Task directions | Beneath this line are the data; copy exactly the part of them that opens with the line containing "match fuel with" and closes with the line containing "match members fuel'", and only that part.

== Segment start ==

Lemma snap_tree_checksum_mismatch_is_loud_passes : snap_tree_checksum_mismatch_is_loud = true.
Proof.
  unfold snap_tree_checksum_mismatch_is_loud. cbv zeta. set (records := [_]).
  destruct (leaf_image records) as (buf & -> & H40 & _ & H50); [vm_compute; reflexivity|]. cbn [expect].
  set (node := btree_node 4096 50 7 true records) in *.
  assert (F40 : eval (read_at (40 * 4096) 4096) (cursor (SealedTests.flip_byte (50 * 4096 + 100) buf)) = Ok (omap_block 4096 40 41)).
  { rewrite cursor_read_at in *. destruct (get_range buf (40 * 4096) _) as [b|] eqn:E; [|done]. injection H40 as <-.
    by rewrite (read_flipped buf 50 40 100 b). }
  assert (F50 : eval (read_at (50 * 4096) 4096) (cursor (SealedTests.flip_byte (50 * 4096 + 100) buf)) = Ok (SealedTests.flip_byte 100 node)).
  { rewrite cursor_read_at in *. destruct (get_range buf (50 * 4096) _) as [b|] eqn:E; [|done]. injection H50 as <-.
    by rewrite (read_flipped buf 50 50 100 b). }
  change BS with 4096. revert F40 F50. generalize (SealedTests.flip_byte (50 * 4096 + 100) buf). intros data F40 F50.
  assert (Hck : cksum_ok (SealedTests.flip_byte 100 node) = false) by (vm_compute; reflexivity).
  erewrite (run_list data F40 [(50, Err (checksum_error 50 (SealedTests.flip_byte 100 node)))]);
    [|constructor; [|constructor]; cbn [fst snd]|reflexivity|].
  - vm_compute. reflexivity.
  - rewrite (run_fetch_root _ _ F50), Hck. done.
  - vm_compute. discriminate.
Qed.
End SnapshotImages.

(** ** [snapshot.rs] over [apfs_content.bin] *)
Module MountFixture.
Section fixture.
Context (P4_CONTENT : bytes).

Definition P4_BLOCK_SIZE : Z := 4096.
Definition P4_APSB_BLOCK : Z := 438.

Definition snapshot_pointing_at (sblock_oid : Z) : Snapshot.t :=
  {| Snapshot.xid := 0;
     Snapshot.name := str "synthetic-pointer";
     Snapshot.create_time := 0;
     Snapshot.change_time := 0;
     Snapshot.sblock_oid := sblock_oid;
     Snapshot.extentref_tree_oid := 0;
     Snapshot.inum := 0;
     Snapshot.flags := 0 |}.

(** [ApfsVolume::parse(&P4_CONTENT[start..start + P4_BLOCK_SIZE])]. *)
Definition parse_apsb : outcome ApfsVolume.t :=
  let start := P4_APSB_BLOCK * P4_BLOCK_SIZE in
  block ← index_range P4_CONTENT start (start + P4_BLOCK_SIZE);
  ApfsVolume.parse block.

Definition mount_snapshot_reads_sblock_as_volume : bool :=
  let r := cursor P4_CONTENT in
  expect parse_apsb (λ live,
    let snap := snapshot_pointing_at P4_APSB_BLOCK in
    expect (eval (mount_snapshot live snap P4_BLOCK_SIZE) r) (λ mounted,
      (ApfsVolume.oid mounted ==? ApfsVolume.oid live) &&
      (ApfsVolume.xid mounted ==? ApfsVolume.xid live) &&
      (ApfsVolume.omap_oid mounted ==? ApfsVolume.omap_oid live) &&
      (ApfsVolume.root_tree_oid mounted ==? ApfsVolume.root_tree_oid live) &&
      (ApfsVolume.name mounted ==? ApfsVolume.name live) &&
      (ApfsVolume.name mounted ==? str "APFSP4"))).

Definition mount_snapshot_grafts_live_omap_over_snapshot_zero : bool :=
  let r := cursor P4_CONTENT in
  expect parse_apsb (λ block438,
    let live := ApfsVolume.with_omap_oid block438 999111 in
    let snap := snapshot_pointing_at P4_APSB_BLOCK in
    expect (eval (mount_snapshot live snap P4_BLOCK_SIZE) r) (λ mounted,
      (ApfsVolume.omap_oid mounted ==? 999111) &&
      (ApfsVolume.xid mounted ==? ApfsVolume.xid block438) &&
      (ApfsVolume.root_tree_oid mounted ==? ApfsVolume.root_tree_oid block438))).

Definition mount_snapshot_rejects_non_apsb_block : bool :=
  let r := cursor P4_CONTENT in
  expect parse_apsb (λ live,
    let snap := snapshot_pointing_at 0 in
    match eval (mount_snapshot live snap P4_BLOCK_SIZE) r with
    | Err (UnexpectedObjectType _ _ _) => true
    | _ => false
    end).

(** What the tests take from the fixture: a volume named "APFSP4" in block 438, and in
    block zero an object of another type. *)
Context (live : ApfsVolume.t) (block0 : bytes) (hdr : ObjPhys.t).
Context (Hlive : parse_apsb = Ok live) (Hname : ApfsVolume.name live = str "APFSP4").
Context (H0 : get_range P4_CONTENT 0 P4_BLOCK_SIZE = Some block0) (Hhdr : ObjPhys.parse block0 = Some hdr).
Context (Htype : ObjPhys.obj_type hdr ≠ Volume.OBJECT_TYPE_FS).
Lemma Zdigits2_ge_24 r : 2 ^ 23 <= r -> 24 <= Zdigits2 r.
Proof.
  intros H. destruct (Zdigits2_bounds r) as [_ Hi]; [lia|].
  destruct (Z_le_gt_dec 24 (Zdigits2 r)) as [|G]; auto.
  assert (2 ^ Zdigits2 r <= 2 ^ 23).
  { apply Z.pow_le_mono_r; try lia. }
  lia.
Qed.

(** The second half of [binary_round_aux], on a rounded canonical mantissa. *)
Lemma round_result_spec s r E :
  0 <= r <= 2 ^ 24 -> -149 <= E ->
  (let '(mrs, e) := shr_fexp F32.prec F32.emax r E loc_Exact in
   match shr_m mrs with
   | 0 => S754_zero s
   | Zpos m => if e <=? F32.emax - F32.prec then S754_finite s m e
               else S754_infinity s
   | Zneg _ => S754_nan
   end) = round_result s r E.
Proof.
  intros Hr HE. unfold round_result.
  destruct (Z.eqb_spec r 0) as [->|Hnz].
  { pose proof (shr_zero E (fexp F32.prec F32.emax (Zdigits2 0 + E) - E)) as Z0.
    unfold shr_fexp.
    destruct (shr _ _ _) as [mrs e]. cbn [fst] in Z0. now rewrite Z0. }
  destruct (Z.eqb_spec r (2 ^ 24)) as [->|Hne].
  { unfold shr_fexp. change (Zdigits2 (2 ^ 24)) with 25.
    replace (fexp F32.prec F32.emax (25 + E) - E) with 1
      by (unfold fexp, emin, F32.prec, F32.emax; lia).
    reflexivity. }
  unfold shr_fexp.
  assert (D : Zdigits2 r <= 24) by (apply Zdigits2_le_24; lia).
  assert (N : fexp F32.prec F32.emax (Zdigits2 r + E) - E <= 0)
    by (unfold fexp, emin, F32.prec, F32.emax; lia).
  assert (S : shr (shr_record_of_loc r loc_Exact) E
                (fexp F32.prec F32.emax (Zdigits2 r + E) - E)
              = (shr_record_of_loc r loc_Exact, E)).
  { unfold shr. destruct (fexp _ _ _ - E); try reflexivity; lia. }
  rewrite S. cbn [shr_record_of_loc shr_m].
  destruct r as [|p|p]; try lia. reflexivity.
Qed.

(** [binary_round_aux] on a bracket of [x] whose exponent is not above the
    canonical one: round to nearest even at the canonical exponent. *)
Lemma binary_round_aux_canon s m e l x k :
  binade k x -> 0 <= m -> bracket m e l x ->
  e <= fexp F32.prec F32.emax k ->
  exists m' l',
    bracket m' (fexp F32.prec F32.emax k) l' x /\ 0 <= m' /\
    binary_round_aux F32.prec F32.emax s m e l
    = round_result s (round_nearest_even m' l') (fexp F32.prec F32.emax k).
Proof.
  intros Hk Hm Hb He.
  destruct (shr_fexp_canon m e l x k Hk Hm Hb He) as (B & N & E').
  unfold binary_round_aux.
  destruct (shr_fexp F32.prec F32.emax m e l) as [mrs' e'].
  cbn [fst snd] in *. subst e'.
  exists (shr_m mrs'), (loc_of_shr_record mrs'). repeat split; auto.
  destruct (canon_mantissa_bounds _ _ _ _ Hk N B) as [Hi _].
  pose proof (round_nearest_even_bounds (shr_m mrs') (loc_of_shr_record mrs')).
  apply round_result_spec; [lia | apply fexp_ge].
Qed.

(** ** The order of valid floats is that of their real values *)

Lemma pow2_ge_1 n : 0 <= n -> 1 <= 2 ^ n.
Proof. intros H. pose proof (Z.pow_pos_nonneg 2 n). lia. Qed.

Lemma F2R_opp m e : F2R (- m) e = (- F2R m e)%R.
Proof. unfold F2R. rewrite opp_IZR. lra. Qed.

Lemma F2R_pos m e : 0 < m -> (0 < F2R m e)%R.
Proof.
  intros H. unfold F2R. apply Rmult_lt_0_compat.
  - now apply IZR_lt.
  - apply bpow_gt_0.
Qed.

Lemma F2R_lt m1 m2 e : m1 < m2 -> (F2R m1 e < F2R m2 e)%R.
Proof.
  intros H. unfold F2R. apply Rmult_lt_compat_r.
  - apply bpow_gt_0.
  - now apply IZR_lt.
Qed.

Lemma bpow_128 : bpow 128 = F2R (2 ^ 24) 104.
Proof. unfold F2R. rewrite <- bpow_IZR, <- bpow_add by lia. reflexivity. Qed.

Lemma F2R_shift m e n : 0 <= n -> F2R (m * 2 ^ n) e = F2R m (e + n).
Proof.
  intros H. unfold F2R. rewrite mult_IZR, <- bpow_IZR, bpow_add by lia.
  rewrite (Rmult_comm (bpow e)). lra.
Qed.

Lemma bounded_exp m e :
  SpecFloat.bounded F32.prec F32.emax m e = true -> e <= 104.
Proof.
  unfold SpecFloat.bounded. intros H. apply andb_prop in H.
  destruct H as [_ H]. apply Z.leb_le in H. exact H.
Qed.

Lemma finite_exp_lt m1 e1 m2 e2 :
  SpecFloat.bounded F32.prec F32.emax m1 e1 = true ->
  SpecFloat.bounded F32.prec F32.emax m2 e2 = true ->
  e1 < e2 -> (F2R (Zpos m1) e1 < F2R (Zpos m2) e2)%R.
Proof.
  intros B1 B2 He.
  destruct (bounded_digits _ _ B1) as (H1 & L1 & _).
  destruct (bounded_digits _ _ B2) as (_ & _ & H2).
  apply Rlt_le_trans with (F2R (2 ^ 24) e1).
  - apply F2R_lt; lia.
  - apply Rle_trans with (F2R (2 ^ 23) e2).
    + replace e2 with (e1 + 1 + (e2 - e1 - 1)) by lia.
      rewrite <- F2R_shift by lia.
      change (2 ^ 24) with (2 ^ 23 * 2 ^ 1). rewrite F2R_shift by lia.
      apply F2R_le.
      pose proof (pow2_ge_1 (e2 - e1 - 1)).
      nia.
    + apply F2R_le. apply H2. lia.
Qed.

Lemma finite_lt_128 m e :
  SpecFloat.bounded F32.prec F32.emax m e = true ->
  (F2R (Zpos m) e < bpow 128)%R.
Proof.
  intros B. destruct (bounded_digits _ _ B) as (H1 & _ & _).
  pose proof (bounded_exp _ _ B) as He. rewrite bpow_128.
  apply Rlt_le_trans with (F2R (2 ^ 24) e).
  - apply F2R_lt; lia.
  - replace 104 with (e + (104 - e)) by lia. rewrite <- F2R_shift by lia.
    apply F2R_le.
    pose proof (pow2_ge_1 (104 - e)). nia.
Qed.

(** On valid finite floats the comparison is that of the real values. *)
Lemma SFcompare_B2R x y :
  F32.valid x = true -> F32.valid y = true ->
  is_finite x = true -> is_finite y = true ->
  match SFcompare x y with
  | Some Lt => (B2R x < B2R y)%R
  | Some Eq => B2R x = B2R y
  | Some Gt => (B2R y < B2R x)%R
  | None => False
  end.
Proof.
  destruct x as [sx|sx| |sx mx ex], y as [sy|sy| |sy my ey]; try discriminate;
    cbn [F32.valid valid_binary is_finite SFcompare B2R]; intros Vx Vy _ _.
  - reflexivity.
  - pose proof (F2R_pos (Zpos my) ey eq_refl).
    destruct sy; cbn [cond_Zopp]; rewrite ?F2R_opp; lra.
  - pose proof (F2R_pos (Zpos mx) ex eq_refl).
    destruct sx; cbn [cond_Zopp]; rewrite ?F2R_opp; lra.
  - pose proof (F2R_pos (Zpos mx) ex eq_refl).
    pose proof (F2R_pos (Zpos my) ey eq_refl).
    assert (C : match ex ?= ey with
                | Lt => (F2R (Zpos mx) ex < F2R (Zpos my) ey)%R
                | Gt => (F2R (Zpos my) ey < F2R (Zpos mx) ex)%R
                | Eq => match (mx ?= my)%positive with
                        | Lt => (F2R (Zpos mx) ex < F2R (Zpos my) ey)%R
                        | Gt => (F2R (Zpos my) ey < F2R (Zpos mx) ex)%R
                        | Eq => F2R (Zpos mx) ex = F2R (Zpos my) ey
                        end
                end).
    { destruct (Z.compare_spec ex ey) as [->|L|G].
      - destruct (Pos.compare_spec mx my) as [->|L|G]; auto;
          apply F2R_lt; lia.
      - now apply finite_exp_lt.
      - now apply finite_exp_lt. }
    change (Pos.compare_cont Eq mx my) with (mx ?= my)%positive.
    destruct sx, sy; cbn [cond_Zopp]; rewrite ?F2R_opp; try lra;
      destruct (ex ?= ey); try lra;
      destruct (mx ?= my)%positive; cbn [CompOpp]; lra.
Qed.

Lemma leb_of_Rle x y :
  F32.valid x = true -> F32.valid y = true ->
  is_finite x = true -> is_finite y = true ->
  (B2R x <= B2R y)%R -> F32.leb x y = true.
Proof.
  intros Vx Vy Fx Fy H. pose proof (SFcompare_B2R x y Vx Vy Fx Fy) as C.
  unfold F32.leb, SFleb. destruct (SFcompare x y) as [[]|]; auto; lra.
Qed.
(** A service that follows a script: the identifiers it will hand out, the
    answers it will give about the run, and the log of its one thread,
    newest message first. *)
Record Scripted : Type := mkScripted {
  sc_ids : list string;
  sc_steps : list Step;
  sc_thread : list ThreadMessage
}.

Definition exhausted {A} (r : Scripted) : Reply Scripted A :=
  (inl (APIError "script exhausted"), r).

Definition fresh_id (r : Scripted) : Reply Scripted string :=
  match sc_ids r with
  | [] => exhausted r
  | i :: ids => (inr i, mkScripted ids (sc_steps r) (sc_thread r))
  end.

Definition fresh_thread (r : Scripted) : Reply Scripted string :=
  match sc_ids r with
  | [] => exhausted r
  | i :: ids => (inr i, mkScripted ids (sc_steps r) [])
  end.

Definition post_message (who text : string) (r : Scripted)
  : Reply Scripted unit :=
  (inr tt,
   mkScripted (sc_ids r) (sc_steps r)
              (mkThreadMessage who [TextBlock text] :: sc_thread r)).

Definition next_step (r : Scripted) : Reply Scripted Run :=
  match sc_steps r with
  | [] => exhausted r
  | s :: steps =>
      (inr (step_run s),
       mkScripted (sc_ids r) steps (rev (step_posts s) ++ sc_thread r))
  end.

#[export] Instance scripted_client : Client Scripted := {
  files_create _ _ _ := fresh_id;
  assistants_create _ := fresh_id;
  threads_create := fresh_thread;
  messages_create _ who text := post_message who text;
  runs_create _ _ := next_step;
  runs_retrieve _ _ := next_step;
  runs_submit_tool_outputs _ rid _ r := (inr (mkRun rid "queued" None), r);
  messages_list _ r := (inr (sc_thread r), r)
}.

(** ** A decoder for flat JSON objects *)

(** [{"k": "v", ...}] with string values without escapes: the payloads of the
    examples.  Anything else is rejected.  Of a repeated key the last value
    is kept, as [json.loads] does. *)
Module Flat.

Definition quote : ascii := "034"%char.

(** JSON white space: space, TAB, LF, CR. *)
Definition ws (c : ascii) : bool :=
  ((c =? " ") || (c =? "009") || (c =? "010") || (c =? "013"))%char.

Fixpoint skip_ws (l : list ascii) : list ascii :=
  match l with
  | c :: r => if ws c then skip_ws r else l
  | [] => []
  end.

(** The characters up to the closing quote, and what follows it. *)
Fixpoint quoted (l : list ascii) : option (string * list ascii) :=
  match l with
  | [] => None
  | c :: r =>
      if (c =? quote)%char then Some (EmptyString, r)
      else if (c =? "\")%char then None
      else match quoted r with
           | Some (s, rest) => Some (String c s, rest)
           | None => None
           end
  end.

Definition str_lit (l : list ascii) : option (string * list ascii) :=
  match skip_ws l with
  | c :: r => if (c =? quote)%char then quoted r else None
  | [] => None
  end.

Definition expect (c : ascii) (l : list ascii) : option (list ascii) :=
  match skip_ws l with
  | c' :: r => if (c' =? c)%char then Some r else None
  | [] => None
  end.

(** The members after the opening brace, at most [fuel] of them. *)
Fixpoint members (fuel : nat) (l : list ascii)
  : option (list (string * json)) :=
  match fuel with
  | 0 => None
  | S fuel' =>
      match str_lit l with
      | None => None
      | Some (k, l1) =>
          match expect ":" l1 with
          | None => None
          | Some l2 =>
              match str_lit l2 with
              | None => None
              | Some (v, l3) =>
                  match skip_ws l3 with
                  | c :: l4 =>
                      if (c =? "}")%char then
                        match skip_ws l4 with
                        | [] => Some [(k, JString v)]
                        | _ :: _ => None
                        end
                      else if (c =? ",")%char then
                        match members fuel' l4 with
                        | Some d =>
                            if existsb (fun kv => fst kv =? k) d then Some d
                            else Some ((k, JString v) :: d)
                        | None => None
                        end
                      else None
                  | [] => None
                  end
              end
          end
      end
  end.
(* ===================================================================== *)
(** * Further properties of the prompt gate *)
(* ===================================================================== *)

Module gate_more.
Import Py bedrock_utils.
Local Open Scope py_scope.

(** The request the gate sends: the fixed instruction, a blank line and the
    prompt, with temperature 0.0, top_p 1.0 and 8 tokens. *)
Definition gate_body (prompt model_id : string) : string :=
  json_dumps (build_payload (system_message ++ newline ++ newline ++ prompt) model_id
                float_0_0 float_1_0 8).

(** X7: when the model call of the gate fails, the verdict has no category
    and an empty raw text; the exception is not passed on, and the one call
    that was made is the gate's 8-token request. *)
Theorem gate_absorbs_adapter_failure (c : clients) (prompt model_id : string)
    (log : list call) (e : exn) :
  bedrock_invoke_model c log model_id (gate_body prompt model_id) = Raise e ->
  valid_prompt c prompt model_id log
  = (verdict VNone (VStr ""), (log ++ [InvokeModel model_id (gate_body prompt model_id)])%list).
Proof.
  intro H. unfold gate_body in *.
  unfold valid_prompt, generate_response, io_bind, invoke_model, ret.
  rewrite H. now destruct e.
Qed.

Lemma gate_absorbs_adapter_failure_witness :
  valid_prompt (adapter_more.model_fails (OtherException "timed out")) "hi" "m" []
  = (verdict VNone (VStr ""), [InvokeModel "m" (gate_body "hi" "m")]).
Proof.
  apply (gate_absorbs_adapter_failure (adapter_more.model_fails (OtherException "timed out"))
           "hi" "m" [] (OtherException "timed out")).
  reflexivity.
Defined.

Lemma scan_letters_first (s : string) (before after : list string) (ch : string) :
  forallb (fun l => negb (str_contains l (upper s))) before = true ->
  str_contains ch (upper s) = true ->
  scan_letters (VStr s) (before ++ ch :: after) = Ok (verdict (VStr ch) (VStr s)).
Proof.
  intros Hbefore Hch.
  induction before as [| l before IH]; cbn [app scan_letters str_upper bind].
  - now rewrite Hch.
  - cbn [forallb] in Hbefore. apply andb_prop in Hbefore as [Hl Hbefore].
    destruct (str_contains l (upper s)); [discriminate Hl | now apply IH].
Qed.

(** X8: the category is decided by the order A, B, C, D, E and not by the
    position in the text: it is the first of the five letters that occurs
    anywhere in the upper-cased answer. *)
Theorem category_is_first_letter_in_order (s : string) (before after : list string)
    (ch : string) :
  ["A"; "B"; "C"; "D"; "E"] = (before ++ ch :: after)%list ->
  forallb (fun l => negb (str_contains l (upper s))) before = true ->
  str_contains ch (upper s) = true ->
  classify (VStr s) = verdict (VStr ch) (VStr s).
Proof.
  intros Hletters Hbefore Hch. unfold classify.
  assert (Hne : truthy (VStr s) = true).
  { destruct s; [| reflexivity].
    cbn in Hch. destruct ch; [| discriminate Hch].
    destruct before as [| ? [| ? [| ? [| ? [| ? [| ? ?]]]]]]; discriminate Hletters. }
  rewrite Hne, Hletters.
  now rewrite (scan_letters_first s before after ch Hbefore Hch).
Qed.

Lemma category_is_first_letter_in_order_witness :
  classify (VStr "e, then d") = verdict (VStr "D") (VStr "e, then d").
Proof.
  apply (category_is_first_letter_in_order "e, then d" ["A"; "B"; "C"] ["E"] "D");
    reflexivity.
Defined.

(** X9: an answer of the adapter that is truthy but no string (it can come
    from [content[0]['text']]) has no [upper]; the exception is caught, the
    category is absent and the raw text is the message of the exception. *)
Theorem non_string_answer_has_no_category (v : value) :
  truthy v = true -> is_str v = false ->
  classify v
  = verdict VNone (VStr ("'" ++ type_name v ++ "' object has no attribute 'upper'")).
Proof.
  intros Ht Hs. unfold classify. rewrite Ht.
  destruct v; try discriminate Hs; reflexivity.
Qed.

Lemma non_string_answer_has_no_category_witness :
  classify (VList [VStr "Category B"])
  = verdict VNone (VStr "'list' object has no attribute 'upper'").
Proof.
  apply (non_string_answer_has_no_category (VList [VStr "Category B"])); reflexivity.
Defined.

== Segment end ==

Expected output |
  match fuel with
  | 0 => None
  | S fuel' =>
      match str_lit l with
      | None => None
      | Some (k, l1) =>
          match expect ":" l1 with
          | None => None
          | Some l2 =>
              match str_lit l2 with
              | None => None
              | Some (v, l3) =>
                  match skip_ws l3 with
                  | c :: l4 =>
                      if (c =? "}")%char then
                        match skip_ws l4 with
                        | [] => Some [(k, JString v)]
                        | _ :: _ => None
                        end
                      else if (c =? ",")%char then
                        match members fuel' l4 with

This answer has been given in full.